Brush your teeth at least twice a day (especially before going to bed at night) with an ADA approved soft bristle brush and toothpaste.
- Place the brush at a 45-degree angle to the gums and gently brush using a small, circular motion, ensuring that you always feel the bristles on the gums.
- Brush the outer, inner, and biting surfaces of each tooth.
- Use the tip of the brush to clean the inside of the front teeth.
- Brush your tongue to remove bacteria and freshen your breath.
Electric toothbrushes are also recommended. They are easy to use and can remove plaque efficiently. Simply place the bristles of the electric brush on your gums and teeth and allow the brush to do its job, several teeth at a time.
Flossing– Daily flossing is the best way to clean between the teeth and under the gumline. Flossing not only helps clean these spaces, it disrupts plaque colonies from building up, preventing damage to the gums, teeth, and bone.
- Floss holders are recommended if you have difficulty using conventional floss. Take 12-16 inches (30-40cm) of dental floss and wrap it around your middle fingers, leaving about 2 inches (5cm) of floss between the hands.
- Using your thumbs and forefingers to guide the floss, gently insert the floss between teeth using a sawing motion.

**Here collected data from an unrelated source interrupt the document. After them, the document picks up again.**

(** [err.Error()] as a row keeps it. *)
Fixpoint error_text (e : Error) : string :=
  match e with
  | StatusError _ msg _ _ => msg
  | TimeoutError s => ("timeout after " +:+ pretty s +:+ "s")%string
  | ErrExecCap => "too many execs at once"
  | ErrCallCap => "too many calls with an id at once"
  | ErrCancelled => "the call was cancelled by the control plane: the sandbox's node is being drained"
  | ErrCancelledByCaller => "the call was cancelled by its caller"
  | ErrRecord => "the call could not be recorded"
  | ErrCallNotRun => "the call did not run; repeat it with the same id"
  | errStopping => "the instance is stopping"
  | errRunnerStopped => "the instance's runner stopped"
  | errCallLost => "the call's record was ended while it ran"
  | errCallBudget => "the call ran past its budget (the sandbox's preparation, the tool's timeout and a minute)"
  | modelErrStopping => "the instance is stopping"
  | ctxCanceled => "context canceled"
  | CallIDConflictError tool =>
      ("call id conflict: the id names another call in this sandbox (" +:+ tool +:+ " with other arguments); " +:+
       "a new call needs a new id")%string
  | AskAgainError i =>
      ("the call is still running on instance " +:+ i +:+ ", and this instance is stopping: ask again with the same id")%string
  | NodeError node e' =>
      let msg := error_text e' in
      let prefix := ("node " +:+ node)%string in
      if HasPrefix msg (prefix +:+ ":")%string || HasPrefix msg (prefix +:+ " ")%string then msg
      else (prefix +:+ ": " +:+ msg)%string
  | BusyError e' => error_text e'
  | Wrapped text e' => (text +:+ error_text e')%string
  | Joined a b => (error_text a +:+ ": " +:+ error_text b)%string
  | OtherError text => text
  end.
(** The sends and final writes of a call. *)
Inductive call_step (p : nat) (ref : callRef) (k : keyedState) (kc : keyedCall) : world → world → Prop :=
| call_runs kc' w : run_step ref kc kc' → call_step p ref k kc w (set_inst p (set_call ref kc' k) w)
| call_sent attempt kc' w :
    kc_phase kc = Attempting attempt →
    gate (w_now w) (kc_timeout kc) k (Ok (MarkToolCallSent (kc_id kc) (w_db w)).1) kc = Ok kc' →
    call_step p ref k kc w (set_inst p (set_call ref (send attempt kc') k)
      ((if kc_sentRecorded kc then w else db_commit (MarkToolCallSent (kc_id kc) (w_db w)).2 w)
         <| w_flight ::= ({[(kc_id kc, attempt)]} ∪.) |>))
| call_gate_closed node pod attempt err w :
    kc_phase kc = Attempting attempt →
    gate (w_now w) (kc_timeout kc) k (Ok (MarkToolCallSent (kc_id kc) (w_db w)).1) kc = Err err →
    call_step p ref k kc w (set_inst p (set_call ref (not_sent ref.1 node pod err attempt kc) k) w)
| call_mark_lost node pod attempt e err w :
    kc_phase kc = Attempting attempt → gate (w_now w) (kc_timeout kc) k (Err e) kc = Err err →
    call_step p ref k kc w (set_inst p (set_call ref (not_sent ref.1 node pod err attempt kc) k)
      (db_commit (MarkToolCallSent (kc_id kc) (w_db w)).2 w))
| call_refused node opened received limit pod err attempt prev w :
    kc_phase kc = InGuest attempt prev → put_back ref.1 opened received limit err kc = true →
    (kc_id kc, attempt) ∉ w_ran w →
    call_step p ref k kc w
      (set_inst p (set_call ref (answered_error ref.1 node opened received limit pod err attempt prev kc) k)
         (w <| w_flight ::= (.∖ {[(kc_id kc, attempt)]}) |>))
| call_finished out finished db w :
    kc_phase kc = Finishing out → FinishToolCall (w_now w) (kc_id kc) (final_write out) (w_db w) = Ok (finished, db) →
    call_step p ref k kc w (set_inst p (settle ref k) (db_commit db w))
| call_finish_lost out finished db w :
    kc_phase kc = Finishing out → FinishToolCall (w_now w) (kc_id kc) (final_write out) (w_db w) = Ok (finished, db) →
    call_step p ref k kc w (db_commit db w)
| call_given_up out w :
    kc_phase kc = Finishing out → call_step p ref k kc w (set_inst p (settle ref k) w).
(* ===== verification/Change.v ===== *)
(** * A lifecycle write of a sandbox

    go/internal/sandbox/change.go, with what it reads of pod.go, errors.go
    and hooks.go: the record of a pod as a node reports it, the observation
    of a node, the [change] that one transaction makes to a row, and its
    commit with the tombstones, the booking and the run that go with it. *)

From S2P Require Import Prelude PodId Rows Store Placement.

(** ** Pods as the nodes report them (podv1) *)

Inductive PodState : Type :=
| POD_STATE_UNSPECIFIED | POD_STATE_PENDING | POD_STATE_RUNNING | POD_STATE_STOPPED
| POD_STATE_SUSPENDED | POD_STATE_FAILED | POD_STATE_HIBERNATED
| POD_STATE_OTHER (n : Z).

#[export] Instance PodState_eq_dec : EqDecision PodState.
Proof. solve_decision. Defined.

Definition podstate_string (s : PodState) : string :=
  match s with
  | POD_STATE_UNSPECIFIED => "POD_STATE_UNSPECIFIED"
  | POD_STATE_PENDING => "POD_STATE_PENDING"
  | POD_STATE_RUNNING => "POD_STATE_RUNNING"
  | POD_STATE_STOPPED => "POD_STATE_STOPPED"
  | POD_STATE_SUSPENDED => "POD_STATE_SUSPENDED"
  | POD_STATE_FAILED => "POD_STATE_FAILED"
  | POD_STATE_HIBERNATED => "POD_STATE_HIBERNATED"
  | POD_STATE_OTHER n => pretty n
  end.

- Curve the floss into a “C” shape around each tooth and under the gumline. Gently move the floss up and down, cleaning the side of each tooth.
Rinsing – It is important to rinse your mouth with water after brushing, and also after meals if you are unable to brush. If you are using an over-the-counter product for rinsing, it’s a good idea to consult with your dentist or dental hygienist on its appropriateness for you.
Use other dental aids as recommended by your dentist or dental hygienist: Interdental brushes, rubber tip stimulators, tongue cleaners, irrigation devices, fluoride, medicated rinses, etc., can all play a role in good dental home care.